ZEBULON, N.C.—Joe Kremer was talking recently about the shipment of weights and other equipment from Kinston, N.C., to a new home at the Carolina Mudcats’ Five County Stadium.
The longtime Mudcats general manager insisted repeatedly that the Indians moved the equipment in February before realizing that he actually meant November.
“My mind’s moving forward,” Kremer said, apologizing with a chuckle, “not backward.”
The innocuous slip points to what seems to be a mantra now in Zebulon, where a new affiliation and a more sensible league membership have the franchise looking toward to what it hopes will be a bright, profitable future.
The Mudcats, members of the Double-A Southern League for the first 21 years of their existence, will begin an affiliation with the Indians in the high Class A Carolina League in 2012. The franchise moved from nearby Kinston, which had enjoyed an uninterrupted relationship with the Indians since 1987 and now finds itself without a team for the first time since the 1970s.
Kinston businessman Cam McRae sold the Kinston club to Mudcats owner Steve Bryant in December 2010, when Bryant sold Carolina’s spot in the Southern League and its affiliation with the Reds to a group in Pensacola, Fla.
With the dust clearing on the three-city shuffle, the Mudcats are bracing themselves for a rebirth.
As the Southern League’s northernmost club, the Mudcats routinely made trips of 500-850 miles and logged close to 14,000 miles on the team bus every season, Kremer said. Now situated near the middle of the Carolina League—and without a trip longer than the 377-mile trek to Wilmington, Del.—they expect to save both money and energy while galvanizing their fan base.
“It means we won’t be on 12-hour bus rides, and our players won’t get there dead tired,” Bryant said. “So it probably means a more competitive team. But what was important for us is that our fans can go watch our team play on the road without having to take a week’s vacation.”
A Sensible Move
For the fans at home, little will change. The Mudcats will still be the Mudcats, only with players from a slightly lower level and a different organization. Bryant expects only scouts to be able to discern a difference in quality of play.
The franchise had been with the Reds since 2009 after affiliations with the Marlins (2003-08), the Rockies (1999-2002) and the Pirates (1991-98). The Indians recently made two moves to indicate that they’d welcome another lengthy high Class A affiliation, announcing both a two-year extension of their player-development contract with Carolina, through 2014, and an exhibition game between the Mudcats and the parent club to be played in Zebulon on April 3.
“We expect this to be the beginning of a very long and productive relationship,” Indians farm director Ross Atkins said.

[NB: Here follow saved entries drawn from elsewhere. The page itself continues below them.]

(** X12.  A call of [sendMessage] awaits no delay and sends at most one
    request: none, or, from an idle panel whose input has text, the one
    query with the trimmed text. *)
Theorem sendMessage_requests `{H : Host} (env : Env) (app : ChatModule.App) :
  waits (ChatModule.world (fst (ChatModule.sendMessage env app)))
  = waits (ChatModule.world app)
  /\ exists requests : list Request,
       sent (ChatModule.world (fst (ChatModule.sendMessage env app)))
       = sent (ChatModule.world app) ++ requests
       /\ (requests = []
           \/ exists inp : InputEl,
                ChatModule.isLoading (ChatModule.chat app) = false
                /\ ChatModule.input (ChatModule.chat app) = Some inp
                /\ trim (value inp) <> []
                /\ requests = [query_request (VStr (trim (value inp)))
                                 (now (ChatModule.world app))]).
Proof.
  destruct (ChatModule.isLoading (ChatModule.chat app)) eqn:I.
  - unfold ChatModule.sendMessage. rewrite (sendMessage_begin_busy env app I).
    cbn [fst]. split; [reflexivity|]. exists []. rewrite app_nil_r. auto.
  - destruct (ChatModule.input (ChatModule.chat app)) as [inp|] eqn:In.
    + destruct (trim (value inp)) as [|c m] eqn:T.
      * unfold ChatModule.sendMessage, ChatModule.sendMessage_begin.
        rewrite I, In, T. cbn [fst]. split; [reflexivity|].
        exists []. rewrite app_nil_r. auto.
      * assert (N : trim (value inp) <> []) by (rewrite T; discriminate).
        rewrite (sendMessage_runs env app I In N). cbn [fst].
        destruct (settled_chat (trim (value inp))
                    (fst (ApiService.sendQuery env (VStr (trim (value inp)))
                            (ChatModule.world app)))
                    (snd (ApiService.sendQuery env (VStr (trim (value inp)))
                            (ChatModule.world app))) app)
          as (reply & _ & _ & _ & W & _).
        rewrite W. split; [reflexivity|].
        exists [query_request (VStr (trim (value inp))) (now (ChatModule.world app))].
        split; [apply sendQuery_one_request|].
        right. exists inp. rewrite T in *. auto.
    + unfold ChatModule.sendMessage, ChatModule.sendMessage_begin.
      rewrite I, In. cbn [fst]. split; [reflexivity|].
      exists []. rewrite app_nil_r. auto.
Qed.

Kinston, whose professional baseball history reaches back to the early 1900s, appears to be left in the lurch. The city had fielded a Carolina League club almost consecutively since 1956, and news of the team’s sale hit the eastern North Carolina town of 22,000 hard.
McRae has said since the transaction that he is actively searching for a team to replace the Indians, but he indicated in December that the chances of landing a franchise for the 2012 season were growing slim.
Indeed, with league schedules around the country long ago released, it appears that quaint, 63-year-old Grainger Stadium will likely sit empty for at least a year.
Former K-Tribe assistant GM Matthew Rau is the lone remaining full-time employee at the ballpark, answering phones and filling merchandise orders without a title. Former GM Benjamin Jones took a management trainee position with Bojangle’s, a Cajun chicken restaurant chain of which McRae is one of the biggest franchise owners.
Bryant, who has owned billboard companies and worked in other facets of marketing, hopes to pique the interest of baseball-starved fans in Kinston. With the Mudcats now the city’s closest minor league team, Bryant plans to market in the area and is considering broadcasting games there.
Meanwhile, he said he’s doing everything he can to help McRae with the complex task of finding Kinston a new team.
“The excitement over getting in the Carolina League is affected a little bit by all the close ties that Kinston has had to this team,” Bryant said. “We don’t want to be the Grinch that stole Christmas. It really wasn’t our goal to go out and hurt Kinston in any way. Until they get a team, we want them to consider this a home team for them.”
While Kremer, the Mudcats’ GM since the team moved from Columbus, Ga., in 1991, feels Kinston’s pain, he is excited about his team’s new direction. The changes, he said, improved both leagues involved.
“It just made sense,” Kremer said. “It’s great when something makes sense and it’s good for everybody, and this happened to work out just perfect.”
Bryant said the move harkens back to when the Carolina League was true to its name, with teams in North Carolina towns like Wilson, Rocky Mount, Fayetteville and Durham.
“We’re sort of going back to our roots, sort of back to the future,” he said, “because the future is bright ahead of us.”
David Hall covers baseball for the Kinston (N.C.) Free Press.